DATA EXTRACTS Block Start

(** [Path::file_stem]: the name up to its last dot, unless that is its first
    character. *)
Definition file_stem (p : Path) : option string :=
  (λ name, match before_last_dot name with None | Some "" => name | Some b => b end) <$> file_name p.

(** [Path::parent]: the path without its last component; the root and the empty
    path have none. *)
Definition path_parent (p : Path) : option Path :=
  match last p with
  | None | Some RootDir => None
  | Some _ => Some (take (pred (length p)) p)
  end.

Definition derive_run_data_dir (output : Path) : Path :=
  default [CurDir] (path_parent output) ++
  [NormalName "runs"; NormalName (default "default" (file_stem output))].

(** ** The file system *)
Inductive Node (C : Type) : Type :=
| Directory
| RegularFile (contents : C).
Arguments Directory {C}.
Arguments RegularFile {C} contents.

(** A place is the list of names that leads to it from the root. *)
Record FileSystem (C : Type) : Type := mkFs {
  fs_cwd : list string;
  fs_nodes : gmap (list string) (Node C)
}.
Arguments mkFs {C} _ _.
Arguments fs_cwd {C} _.
Arguments fs_nodes {C} _.

Inductive IoError : Type :=
| IoNotFound
| IoAlreadyExists
| IoNotADirectory
| IoIsADirectory
| IoOther (message : string).

Definition path_step (at_ : list string) (c : PathComponent) : list string :=
  match c with
  | RootDir => []
  | CurDir => at_
  | ParentDir => take (pred (length at_)) at_
  | NormalName name => at_ ++ [name]
  end.

Section Fs.
Context {C : Type}.
Implicit Types (fs : FileSystem C) (p : Path) (loc : list string).

(** The root is always there. *)
Definition node_at fs loc : option (Node C) :=
  match loc with [] => Some Directory | _ => fs_nodes fs !! loc end.

(** The walk along a path: what it passes must be a directory. *)
Fixpoint locate_from fs loc p : result (list string) IoError :=
  match p with
  | [] => Ok loc
  | RootDir :: p => locate_from fs [] p
  | c :: p =>
      match node_at fs loc with
      | None => Err IoNotFound
      | Some (RegularFile _) => Err IoNotADirectory
      | Some Directory => locate_from fs (path_step loc c) p
      end
  end.

Definition locate fs p : result (list string) IoError :=
  match p with [] => Err IoNotFound | _ => locate_from fs (fs_cwd fs) p end.

Definition path_node fs p : option (Node C) :=
  match locate fs p with Ok loc => node_at fs loc | Err _ => None end.

Definition set_node loc (n : Node C) fs : FileSystem C := mkFs (fs_cwd fs) (<[loc := n]> (fs_nodes fs)).

(** ** Calls *)
Section Calls.
Context `{E : Engine}.

(** A call may fail as a statement may. *)
Definition os_call (f : FileSystem C → result unit IoError * FileSystem C)
  : Store (FileSystem C) (result unit IoError) :=
  r ← bench_statement (λ fs, Ok (f fs));
  mret (match r with Ok r => r | Err e => Err (IoOther e) end).

(** [mkdir] *)
Definition make_dir p : Store (FileSystem C) (result unit IoError) :=
  os_call (λ fs, match locate fs p with
                 | Err e => (Err e, fs)
                 | Ok loc => match node_at fs loc with
                             | Some _ => (Err IoAlreadyExists, fs)
                             | None => (Ok tt, set_node loc Directory fs)
                             end
                 end).

(** [Path::exists] and [Path::is_dir]: a call that fails counts as no. *)
Definition ask (f : FileSystem C → bool) : Store (FileSystem C) bool :=
  r ← bench_statement (λ fs, Ok (f fs, fs));
  mret (match r with Ok b => b | Err _ => false end).
Definition path_exists p : Store (FileSystem C) bool :=
  ask (λ fs, match path_node fs p with Some _ => true | None => false end).
Definition path_is_dir p : Store (FileSystem C) bool :=
  ask (λ fs, match path_node fs p with Some Directory => true | _ => false end).

(** [std::fs::create_dir_all], which goes up as long as a parent is missing;
    [depth] bounds the number of parents. *)
Fixpoint create_dirs (depth : nat) p : Store (FileSystem C) (result unit IoError) :=
  match p with
  | [] => mret (Ok tt)
  | _ =>
      r ← make_dir p;
      match r with
      | Ok _ => mret (Ok tt)
      | Err IoNotFound =>
          match path_parent p, depth with
          | Some parent, S depth =>
              u ← create_dirs depth parent;
              match u with
              | Err e => mret (Err e)
              | Ok _ =>
                  r ← make_dir p;
                  match r with
                  | Ok _ => mret (Ok tt)
                  | Err e => d ← path_is_dir p; mret (if d : bool then Ok tt else Err e)
                  end
              end
          | _, _ => mret (Err (IoOther "failed to create whole tree"))
          end
      | Err e => d ← path_is_dir p; mret (if d : bool then Ok tt else Err e)
      end
  end.
Definition create_dir_all p : Store (FileSystem C) (result unit IoError) := create_dirs (length p) p.

(** [std::fs::remove_dir_all].  A removal that fails half-way leaves some of the
    files; the callers end there, and the model leaves them all. *)
Definition remove_dir_all p : Store (FileSystem C) (result unit IoError) :=
  os_call (λ fs, match locate fs p with
                 | Err e => (Err e, fs)
                 | Ok loc =>
                     match node_at fs loc with
                     | None => (Err IoNotFound, fs)
                     | Some (RegularFile _) => (Err IoNotADirectory, fs)
                     | Some Directory =>
                         (Ok tt, mkFs (fs_cwd fs) (filter (λ x, ¬ loc `prefix_of` x.1) (fs_nodes fs)))
                     end
                 end).

(** [std::fs::write] *)
Definition write_file p (contents : C) : Store (FileSystem C) (result unit IoError) :=
  os_call (λ fs, match locate fs p with
                 | Err e => (Err e, fs)
                 | Ok loc => match node_at fs loc with
                             | Some Directory => (Err IoIsADirectory, fs)
                             | _ => (Ok tt, set_node loc (RegularFile contents) fs)
                             end
                 end).

(** ** The directory of a run *)
Definition expect_io {A} (r : result A IoError) : Store (FileSystem C) A :=
  match r with Ok a => mret a | Err _ => store_panic end.

Definition prepare_run_data_dir (dir : Path) : Store (FileSystem C) unit :=
  there ← path_exists dir;
  _ ← (if there : bool then r ← remove_dir_all dir; expect_io r else mret tt);
  r ← create_dir_all dir;
  expect_io r.
End Calls.
End Fs.

(** ** Where paths lead *)

(** A path without [..], with the root at its head only. *)
Definition is_name (c : PathComponent) : bool :=
  match c with CurDir | NormalName _ => true | _ => false end.
Definition plain (p : Path) : bool :=
  match p with RootDir :: q => forallb is_name q | _ => forallb is_name p end.

(** The place a path names. *)
Definition resolve {C} (fs : FileSystem C) (p : Path) : list string := foldl path_step (fs_cwd fs) p.

(** The parent of everything is a directory, and so is the working directory. *)
Record fs_ok {C} (fs : FileSystem C) : Prop := {
  fo_cwd : node_at fs (fs_cwd fs) = Some Directory;
  fo_parent : ∀ loc name, is_Some (fs_nodes fs !! (loc ++ [name])) → node_at fs loc = Some Directory
}.

Section Places.
Context {C : Type}.
Implicit Types (fs : FileSystem C) (p q : Path) (loc : list string).

Lemma names_extend loc p : forallb is_name p = true → loc `prefix_of` foldl path_step loc p.
Proof.
  revert loc. induction p as [|c p IH]; intros loc Hp; [done|]. simpl in *.
  apply andb_prop in Hp as [Hc Hp]. specialize (IH (path_step loc c) Hp).
  destruct c; try done. by apply prefix_app_l in IH.
Qed.

Lemma locate_from_resolve fs loc p loc' : locate_from fs loc p = Ok loc' → loc' = foldl path_step loc p.
Proof.
  revert loc. induction p as [|c p IH]; intros loc Hl; simpl in *; [by injection Hl|].
  destruct c; repeat case_match; simplify_eq; auto.
Qed.

Lemma locate_resolve fs p loc : locate fs p = Ok loc → loc = resolve fs p.
Proof. unfold locate. destruct p; [done|]. apply locate_from_resolve. Qed.

(** What lies above something is a directory. *)
Lemma above_is_dir fs loc loc' :
  fs_ok fs → loc `prefix_of` loc' → loc ≠ loc' → is_Some (fs_nodes fs !! loc') → node_at fs loc = Some Directory.
Proof.
  intros Hok [rest ->]. revert loc. induction rest as [|name rest IH]; intros loc Hne Hs.
  { rewrite app_nil_r in Hne. done. }
  destruct rest as [|name' rest]; [by apply (fo_parent _ Hok) in Hs|].
  replace (loc ++ name :: name' :: rest) with ((loc ++ [name]) ++ name' :: rest) in Hs
    by by rewrite <- app_assoc.
  pose proof (IH (loc ++ [name])) as Hd.
  assert (Hd' : node_at fs (loc ++ [name]) = Some Directory).
  { apply Hd; [|done]. intros Heq. apply (f_equal length) in Heq. rewrite !length_app in Heq. simpl in Heq. lia. }
  apply (fo_parent _ Hok loc name). unfold node_at in Hd'. destruct (loc ++ [name]) eqn:Hn; [|eauto].
  by destruct loc.
Qed.

Lemma locate_from_dir fs loc p :
  fs_ok fs → forallb is_name p = true → node_at fs loc = Some Directory →
  node_at fs (foldl path_step loc p) = Some Directory →
  locate_from fs loc p = Ok (foldl path_step loc p).
Proof.
  intros Hok. revert loc. induction p as [|c p IH]; intros loc Hp Hloc Hs; [done|]. simpl in *.
  apply andb_prop in Hp as [Hc Hp]. destruct c as [| | |name]; try done; rewrite Hloc; [by apply IH|].
  apply IH; [done| |done]. simpl in *. pose proof (names_extend (loc ++ [name]) p Hp) as Hpre.
  destruct (decide (loc ++ [name] = foldl path_step (loc ++ [name]) p)) as [->|Hne]; [done|].
  apply (above_is_dir fs _ _ Hok Hpre Hne).
  destruct (foldl path_step (loc ++ [name]) p) eqn:Hf; [|by eexists].
  apply prefix_nil_inv in Hpre. by destruct loc.
Qed.

(** A plain path to a directory leads there. *)
Lemma locate_dir fs p :
  fs_ok fs → plain p = true → p ≠ [] → node_at fs (resolve fs p) = Some Directory →
  locate fs p = Ok (resolve fs p).
Proof.
  intros Hok Hp Hne Hd. unfold locate, resolve, plain in *.
  destruct p as [|[| | |name] p]; try done; simpl in *.
  - by apply locate_from_dir.
  - apply (locate_from_dir fs (fs_cwd fs) (CurDir :: p)); [done..|apply Hok|done].
  - apply (locate_from_dir fs (fs_cwd fs) (NormalName name :: p)); [done..|apply Hok|done].
Qed.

DATA EXTRACTS Block End

(THE TASK) Beginning with the opening line above, retype the records exactly through the line with "(length at_)) at_", both ends included.

(ANSWER SECTION)
(** [Path::file_stem]: the name up to its last dot, unless that is its first
    character. *)
Definition file_stem (p : Path) : option string :=
  (λ name, match before_last_dot name with None | Some "" => name | Some b => b end) <$> file_name p.

(** [Path::parent]: the path without its last component; the root and the empty
    path have none. *)
Definition path_parent (p : Path) : option Path :=
  match last p with
  | None | Some RootDir => None
  | Some _ => Some (take (pred (length p)) p)
  end.

Definition derive_run_data_dir (output : Path) : Path :=
  default [CurDir] (path_parent output) ++
  [NormalName "runs"; NormalName (default "default" (file_stem output))].

(** ** The file system *)
Inductive Node (C : Type) : Type :=
| Directory
| RegularFile (contents : C).
Arguments Directory {C}.
Arguments RegularFile {C} contents.

(** A place is the list of names that leads to it from the root. *)
Record FileSystem (C : Type) : Type := mkFs {
  fs_cwd : list string;
  fs_nodes : gmap (list string) (Node C)
}.
Arguments mkFs {C} _ _.
Arguments fs_cwd {C} _.
Arguments fs_nodes {C} _.

Inductive IoError : Type :=
| IoNotFound
| IoAlreadyExists
| IoNotADirectory
| IoIsADirectory
| IoOther (message : string).

Definition path_step (at_ : list string) (c : PathComponent) : list string :=
  match c with
  | RootDir => []
  | CurDir => at_
  | ParentDir => take (pred (length at_)) at_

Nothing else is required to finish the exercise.